The morphology of the deformity on the developing fetus could be determined by the severity of the band compression. As shown in Fig. 2, the deep and circumferential amniotic band caused severe and atypical transverse facial cleft involving deeper structures: temporal and occipital bones and also the facial nerve. The child currently cannot close her eyes tightly. On the other hand, when the bands are superficial, only skin indentations occur.

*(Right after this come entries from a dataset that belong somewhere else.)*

(** * Eurocode 2 (2023) reinforcement material

    A shallow embedding of
    [structuralcodes/materials/reinforcement/_reinforcementEC2_2023.py]:
    the class [ReinforcementEC2_2023], its constructor, its design-value
    methods and the keyword-argument methods queried by the
    constitutive-law factory.

    Python floats are IEEE 754 binary64 numbers and are modelled by Rocq's
    primitive floats; Python exceptions are modelled by an error monad;
    Python dictionaries with string keys by [gmap string float]. *)

From Stdlib Require Import ZArith Lia Floats Ascii String.
From stdpp Require Import gmap strings pretty.

Set Warnings "-inexact-float".

Local Open Scope Z_scope.

(** ** Python exceptions and the error monad *)

Inductive exn : Type :=
  | ValueError (msg : string)
  | ZeroDivisionError
  | OverflowError (msg : string).

Definition result (A : Type) : Type := exn + A.

Definition OK {A} (a : A) : result A := inr a.
Definition Raise {A} (e : exn) : result A := inl e.

#[global] Instance result_ret : MRet result := fun A a => OK a.
#[global] Instance result_bind : MBind result :=
  fun A B f r => match r with inl e => inl e | inr a => f a end.

(** Runs the binds whose argument is a known result. *)
Ltac run_result :=
  cbv beta iota delta [mbind result_bind mret result_ret OK Raise].

(** ** Python float operations *)

(** A signed zero of the IEEE specification. *)
Definition SFis_zero (x : spec_float) : bool :=
  match x with S754_zero _ => true | _ => false end.

(** The NaN of the IEEE specification. *)
Definition SFis_nan (x : spec_float) : bool :=
  match x with S754_nan => true | _ => false end.

(** A zero or a finite non-zero number. *)
Definition SFis_finite (x : spec_float) : bool :=
  match x with S754_zero _ | S754_finite _ _ _ => true | _ => false end.

Module PyFloat.

(** [bool(x)] for a float: [x != 0.0]; both zeros are falsy, NaN is
    truthy. *)
Definition truthy (x : float) : bool := negb (x =? 0)%float.

(** [a / b]: raises [ZeroDivisionError] when [b == 0.0], otherwise the
    IEEE quotient. *)
Definition truediv (a b : float) : result float :=
  if (b =? 0)%float then Raise ZeroDivisionError else OK (a / b)%float.

(** The integer nearest to [(-1)^s * m * 2^e], ties to even. *)
Definition round_half_even (s : bool) (m : positive) (e : Z) : Z :=
  let z :=
    match e with
    | Zneg p =>
        let d := 2 ^ Zpos p in
        let q := Zpos m / d in
        let r := Zpos m mod d in
        match 2 * r ?= d with
        | Lt => q
        | Gt => q + 1
        | Eq => if Z.even q then q else q + 1
        end
    | _ => Zpos m * 2 ^ e
    end in
  if s then - z else z.

(** [round(x)] with one argument: a Python int, or an exception for NaN
    and the infinities. *)
Definition round (x : float) : result Z :=
  match Prim2SF x with
  | S754_nan => Raise (ValueError "cannot convert float NaN to integer")
  | S754_infinity _ =>
      Raise (OverflowError "cannot convert float infinity to integer")
  | S754_zero _ => OK 0
  | S754_finite s m e => OK (round_half_even s m e)
  end.

(** [0 < x < inf]. *)
Definition positive_finite (x : float) : bool :=
  (0 <? x)%float && (x <? infinity)%float.

(** Neither NaN nor an infinity. *)
Definition finite (x : float) : bool :=
  match Prim2SF x with
  | S754_nan | S754_infinity _ => false
  | _ => true
  end.

End PyFloat.

(** [f'{n:d}'] for a Python int. *)
Definition format_d (n : Z) : string := pretty n.

(** The characters '0' to '9'. *)
Definition is_digit (c : ascii) : bool :=
  (48 <=? nat_of_ascii c)%nat && (nat_of_ascii c <=? 57)%nat.

Fixpoint all_digits (s : string) : bool :=
  match s with
  | EmptyString => true
  | String c s' => is_digit c && all_digits s'
  end.

(** ** Constitutive laws *)

(** What the material sees of a constitutive-law object: its class name,
    the [__materials__] marker and the keyword arguments it was built
    from. *)
Record ConstitutiveLaw : Type := {
  law_name : string;
  __materials__ : list string;
  law_kwargs : gmap string float
}.

(** The three names the constructor's annotation lists. *)
Inductive LawKind : Type := Elastic | ElasticPerfectlyPlastic | ElasticPlastic.

Definition kind_of_name (s : string) : option LawKind :=
  if String.eqb s "elastic" then Some Elastic
  else if String.eqb s "elasticperfectlyplastic" then Some ElasticPerfectlyPlastic
  else if String.eqb s "elasticplastic" then Some ElasticPlastic
  else None.

(** The [constitutive_law] argument: a name or an instance.  The
    annotation also admits [None]; that value is not modelled. *)
Inductive law_arg : Type :=
  | LawName (s : string)
  | LawInstance (law : ConstitutiveLaw).

(** ** The material object *)

Record ReinforcementEC2_2023 : Type := {
  _fyk : float;
  _Es : float;
  _ftk : float;
  _epsuk : float;
  _gamma_s : option float;
  _name : string;
  _density : float;
  _constitutive_law : option ConstitutiveLaw
}.

(** Arguments of [__init__]. *)
Record init_args : Type := {
  a_fyk : float;
  a_Es : float;
  a_ftk : float;
  a_epsuk : float;
  a_gamma_s : option float;
  a_name : option string;
  a_density : float;
  a_constitutive_law : law_arg
}.

(** The defaults of the signature: [gamma_s=None], [name=None],
    [density=7850.0], [constitutive_law='elasticplastic']. *)
Definition default_args (fyk Es ftk epsuk : float) : init_args :=
  {| a_fyk := fyk; a_Es := Es; a_ftk := ftk; a_epsuk := epsuk;
     a_gamma_s := None; a_name := None; a_density := 7850%float;
     a_constitutive_law := LawName "elasticplastic" |}.

(** Modelled from the spec: the base class [Reinforcement] is not part of
    the sources at hand.  Its constructor stores the characteristic
    properties, the optional partial factor, the name and the density
    unchanged; no constitutive law is bound yet. *)
Definition Reinforcement_init
    (fyk Es : float) (name : string) (density ftk epsuk : float)
    (gamma_s : option float) : ReinforcementEC2_2023 :=
  {| _fyk := fyk; _Es := Es; _ftk := ftk; _epsuk := epsuk;
     _gamma_s := gamma_s; _name := name; _density := density;
     _constitutive_law := None |}.

(** Modelled from the spec: the read accessors of the base class return
    the stored values. *)
Definition fyk (self : ReinforcementEC2_2023) : float := _fyk self.
Definition Es (self : ReinforcementEC2_2023) : float := _Es self.
Definition ftk (self : ReinforcementEC2_2023) : float := _ftk self.
Definition epsuk (self : ReinforcementEC2_2023) : float := _epsuk self.
Definition name (self : ReinforcementEC2_2023) : string := _name self.

Definition set_constitutive_law
    (self : ReinforcementEC2_2023) (law : ConstitutiveLaw)
    : ReinforcementEC2_2023 :=
  {| _fyk := _fyk self; _Es := _Es self; _ftk := _ftk self;
     _epsuk := _epsuk self; _gamma_s := _gamma_s self;
     _name := _name self; _density := _density self;
     _constitutive_law := Some law |}.

(** [self._gamma_s or 1.15]: [None] and a zero are falsy. *)
Definition gamma_s (self : ReinforcementEC2_2023) : float :=
  match _gamma_s self with
  | Some g => if PyFloat.truthy g then g else 1.15%float
  | None => 1.15%float
  end.

(** ** Collaborators

    The code rules [ec2_2023.fyd] and [ec2_2023.eps_ud] and the
    constructors of the constitutive-law classes live outside this class;
    the material is parametric in them. *)
Class Collaborators : Type := {
  ec2_2023_fyd : float -> float -> result float;
  ec2_2023_eps_ud : float -> float -> result float;
  law_of_kind : LawKind -> gmap string float -> result ConstitutiveLaw
}.

Section EC2_2023.

Context `{Collaborators}.

Definition fyd (self : ReinforcementEC2_2023) : result float :=
  ec2_2023_fyd (fyk self) (gamma_s self).

Definition ftd (self : ReinforcementEC2_2023) : result float :=
  ec2_2023_fyd (ftk self) (gamma_s self).

Definition epsud (self : ReinforcementEC2_2023) : result float :=
  ec2_2023_eps_ud (epsuk self) (gamma_s self).

(** Modelled from the spec: the base class property [epsyd], the design
    yield strain [fyd / Es]. *)
Definition epsyd (self : ReinforcementEC2_2023) : result float :=
  fy ← fyd self; PyFloat.truediv fy (Es self).

Definition __elastic__ (self : ReinforcementEC2_2023)
    : result (gmap string float) :=
  mret {[ "E" := Es self ]}.

Definition __elasticperfectlyplastic__ (self : ReinforcementEC2_2023)
    : result (gmap string float) :=
  fy ← fyd self;
  eps_su ← epsud self;
  mret (<["E" := Es self]> (<["fy" := fy]> {[ "eps_su" := eps_su ]})).

Definition __elasticplastic__ (self : ReinforcementEC2_2023)
    : result (gmap string float) :=
  ft ← ftd self;
  fy ← fyd self;
  eu ← epsud self;
  ey ← epsyd self;
  Eh ← PyFloat.truediv (ft - fy)%float (eu - ey)%float;
  fy' ← fyd self;
  eps_su ← epsud self;
  mret (<["E" := Es self]> (<["fy" := fy']>
         (<["Eh" := Eh]> {[ "eps_su" := eps_su ]}))).

(** Modelled from the spec: the factory [create_constitutive_law] is not
    part of the sources at hand.  For one of the three known names it
    asks the material for the keyword arguments of that kind and builds
    the law from them; any other name is an invalid configuration. *)
Definition create_constitutive_law
    (constitutive_law_name : string) (material : ReinforcementEC2_2023)
    : result ConstitutiveLaw :=
  match kind_of_name constitutive_law_name with
  | Some k =>
      kwargs ← match k with
               | Elastic => __elastic__ material
               | ElasticPerfectlyPlastic => __elasticperfectlyplastic__ material
               | ElasticPlastic => __elasticplastic__ material
               end;
      law_of_kind k kwargs
  | None =>
      Raise (ValueError ("Unknown constitutive law: " +:+ constitutive_law_name))
  end.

Prenatal ultrasound examination can sometimes detect amniotic bands, but more often malformations associated with ABS, oligoamnios, and reduction of fetal movements [17]. According to Merrimen [18], it is possible to detect ABS as early as 12 weeks of gestational age. A second trimester routine ultrasound examination can detect most of the defects associated with ABS [17]. In our case, with regular antenatal care inclusive of ultrasound examination, neither amniotic band abnormality nor malformation was detected. This is an area needing improvement in the care of pregnant women in a resource-limited setting. Procuring the latest three-dimensional and four-dimensional ultrasound machines and enabling the professionals to use them is equally important.

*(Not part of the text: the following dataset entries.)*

(** [performBackup] ends with one terminal write, its last event:
    Completed when it returns normally, Failed with the message of the
    error it rethrows otherwise. *)
Lemma performBackup_shape (env : Env) (o : Outcomes) (id : string) (p : Params) (w : World) :
  let s := performBackup env o id p w in
  match st_res s with
  | Ok _ => exists pre e, st_log s = (pre ++ [EvSet id e])%list /\ nt pre /\ status e = Completed
  | Throw err => exists pre t,
      st_log s = (pre ++ [EvSet id (failed_entry (err_message "Unknown error" err) t)])%list /\ nt pre
  end.
Proof.
  cbv zeta. unfold performBackup. rewrite catch_res, catch_log.
  pose proof (try_ends_completed env o id p w) as Ht.
  destruct (st_res (performBackup_try env o id p w)) as [a|e].
  - rewrite app_nil_r. exact Ht.
  - destruct (catch_block_run o p id e (st_world (performBackup_try env o id p w)))
      as (Hr & (pre & Hpre & Hl) & _).
    rewrite Hr. eexists _, _. rewrite Hl, app_assoc. split; [reflexivity|].
    apply nt_app; [exact Ht | exact (nt_catch_prefix _ _ Hpre)].
Qed.

Lemma nt_pending (id : string) (t : N) :
  nt [EvSet id (mk_entry Pending "Starting backup process..." t)].
Proof. intros i x [H|[]]. injection H as <- <-. reflexivity. Qed.

Lemma after_terminal (id : string) (X Y l1 l2 : list event) (fin e : Entry) :
  nt X ->
  (X ++ EvSet id fin :: Y)%list = (l1 ++ EvSet id e :: l2)%list ->
  terminal (status e) = true ->
  (e = fin /\ l2 = Y) \/ (exists Y1, Y = (Y1 ++ EvSet id e :: l2)%list).
Proof.
  intros HX Heq Ht.
  apply List.app_eq_app in Heq as [l [[HX' Hl] | [Hl1 Hl]]].
  - destruct l as [|x l]; simpl in Hl; injection Hl as Hx Hl.
    + subst. left. split; reflexivity.
    + subst. assert (terminal (status e) = false) as Hf.
      { apply (HX id e). apply in_or_app. right. left. reflexivity. }
      congruence.
  - destruct l as [|x l]; simpl in Hl; injection Hl as Hx Hl.
    + subst. left. split; reflexivity.
    + right. exists l. exact Hl.
Qed.

(* ------------------------------------------------------------------ *)
(** ** The lifecycle of one job *)

(** C2, amended: in the run of one job (the route and the [performBackup]
    it detaches), once a Completed entry is written for the job no later
    write for its id follows; once a Failed entry is written, at most one
    more write follows, and it is the same entry with only its
    [startTime] changed (the route's [.catch] after [performBackup]
    rethrows). *)
Theorem terminal_entry_keeps_state (env : Env) (o : Outcomes) (p : Params) (w : World)
    (l1 l2 : list event) (e : Entry) :
  st_log (startBackup env o p w) = (l1 ++ EvSet (make_backupId p (w_clock w)) e :: l2)%list ->
  terminal (status e) = true ->
  (status e = Completed -> writes_to (make_backupId p (w_clock w)) l2 = []) /\
  (status e = Failed ->
     writes_to (make_backupId p (w_clock w)) l2 = [] \/
     exists t, writes_to (make_backupId p (w_clock w)) l2 = [with_startTime e t]).
Proof.
  intros Hlog Ht.
  remember (make_backupId p (w_clock w)) as id eqn:Hid.
  destruct (startBackup_run env o p w) as (_ & _ & Hl). cbv zeta in Hl. rewrite <- Hid in Hl.
  rewrite Hl, detached_log in Hlog.
  pose proof (performBackup_shape env o id p (pending_world p w)) as Hs. cbv zeta in Hs.
  destruct (st_res (performBackup env o id p (pending_world p w))) as [a|err].
  - destruct Hs as (pre & fin & Hpl & Hn & Hc).
    rewrite Hpl, app_nil_r in Hlog.
    destruct (after_terminal id (EvSet id (mk_entry Pending "Starting backup process..." (w_clock w)) :: pre)
                [] l1 l2 fin e) as [[-> ->]|[Y1 HY]];
      [apply (nt_app [_] pre); [apply nt_pending | exact Hn] | exact Hlog | exact Ht | |].
    + rewrite Hc. split; [reflexivity | discriminate].
    + destruct Y1; discriminate.
  - destruct Hs as (pre & t & Hpl & Hn).
    rewrite Hpl, <- app_assoc in Hlog. simpl in Hlog.
    destruct (after_terminal id (EvSet id (mk_entry Pending "Starting backup process..." (w_clock w)) :: pre)
                [EvAwait; EvSet id (failed_entry (err_message "Unknown error" err)
                                     (w_clock (st_world (performBackup env o id p (pending_world p w))) + 0))]
                l1 l2 (failed_entry (err_message "Unknown error" err) t) e)
      as [[-> ->]|[Y1 HY]];
      [apply (nt_app [_] pre); [apply nt_pending | exact Hn] | exact Hlog | exact Ht | |].
    + split; [discriminate|]. intros _. right. eexists.
      simpl. rewrite String.eqb_refl. reflexivity.
    + destruct Y1 as [|x [|y Y1]]; simpl in HY; injection HY as HY.
      * discriminate.
      * subst. split; intros _; [reflexivity | left; reflexivity].
      * destruct Y1; discriminate.
Qed.

Lemma terminal_entry_keeps_state_witness :
  st_log (startBackup env_nobucket o_empty_export p_acme w_start) =
    ([EvSet (make_backupId p_acme (w_clock w_start))
        (mk_entry Pending "Starting backup process..." (w_clock w_start))]
     ++ EvSet (make_backupId p_acme (w_clock w_start)) (failed_nobucket 1000)
     :: [EvAwait; EvSet (make_backupId p_acme (w_clock w_start)) (failed_nobucket 1000)])%list /\
  terminal (status (failed_nobucket 1000)) = true /\
  (status (failed_nobucket 1000) = Failed ->
     writes_to (make_backupId p_acme (w_clock w_start))
       [EvAwait; EvSet (make_backupId p_acme (w_clock w_start)) (failed_nobucket 1000)] = [] \/
     exists t, writes_to (make_backupId p_acme (w_clock w_start))
       [EvAwait; EvSet (make_backupId p_acme (w_clock w_start)) (failed_nobucket 1000)]
       = [with_startTime (failed_nobucket 1000) t]).
Proof.
  split; [vm_compute; reflexivity|]. split; [reflexivity|].
  apply (terminal_entry_keeps_state env_nobucket o_empty_export p_acme w_start
           [EvSet (make_backupId p_acme (w_clock w_start))
              (mk_entry Pending "Starting backup process..." (w_clock w_start))]);
    [vm_compute; reflexivity | reflexivity].
Defined.

(* ------------------------------------------------------------------ *)
(** ** What the handler has done when it answers *)

Lemma sync_segment_app (l1 l2 : list event) :
  ~ In EvAwait l1 -> sync_segment (l1 ++ EvAwait :: l2)%list = l1.
Proof.
  induction l1 as [|a l1 IH]; intros H; [reflexivity|].
  destruct a; simpl;
    try (f_equal; apply IH; intros Hin; apply H; right; exact Hin).
  exfalso. apply H. left. reflexivity.
Qed.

The management of children born with birth defects in low- and middle-income countries such as Ethiopia is not simple. It should start with parental counselling inclusive of psychological support to the parents, feeding advice, emphasizing the need for multiple surgeries, and thorough follow-up. The surgical procedure for patients with ABS may range from minor to complex and the outcomes depend on the severity of the deformity. In our case, the surgical management was challenging because of the need to operate at an early neonatal age. Our patient’s surgical management is not yet complete, as she will need some additional follow-up surgeries to improve the indentations on the temple regions. The bony defect on the temporal and occipital regions is narrowing but might necessitate bony reconstruction in the future should the bony defect remain open. There are some signs of facial nerve involvement such as the inability to close eyes forcefully, nor during sleep, and mild drooling while drinking.

Conclusions

Amniotic band syndrome is a rare birth defect and has the capacity to threaten life or cause a severe incapacitating deformity. This anomaly may be detected as early as the first trimester of pregnancy if the appropriate facility and expertise is available. Measures can also be taken when the deformity is not compatible with life. Therefore, we need to improve the antenatal follow-up at our institutions; this might include procuring the latest advanced ultrasound machines and providing education for our medical professionals. Furthermore, additional education is needed in the community for the improvement of attitude, beliefs, and understanding of birth defects so that those affected will receive timely treatment and reduce stigma.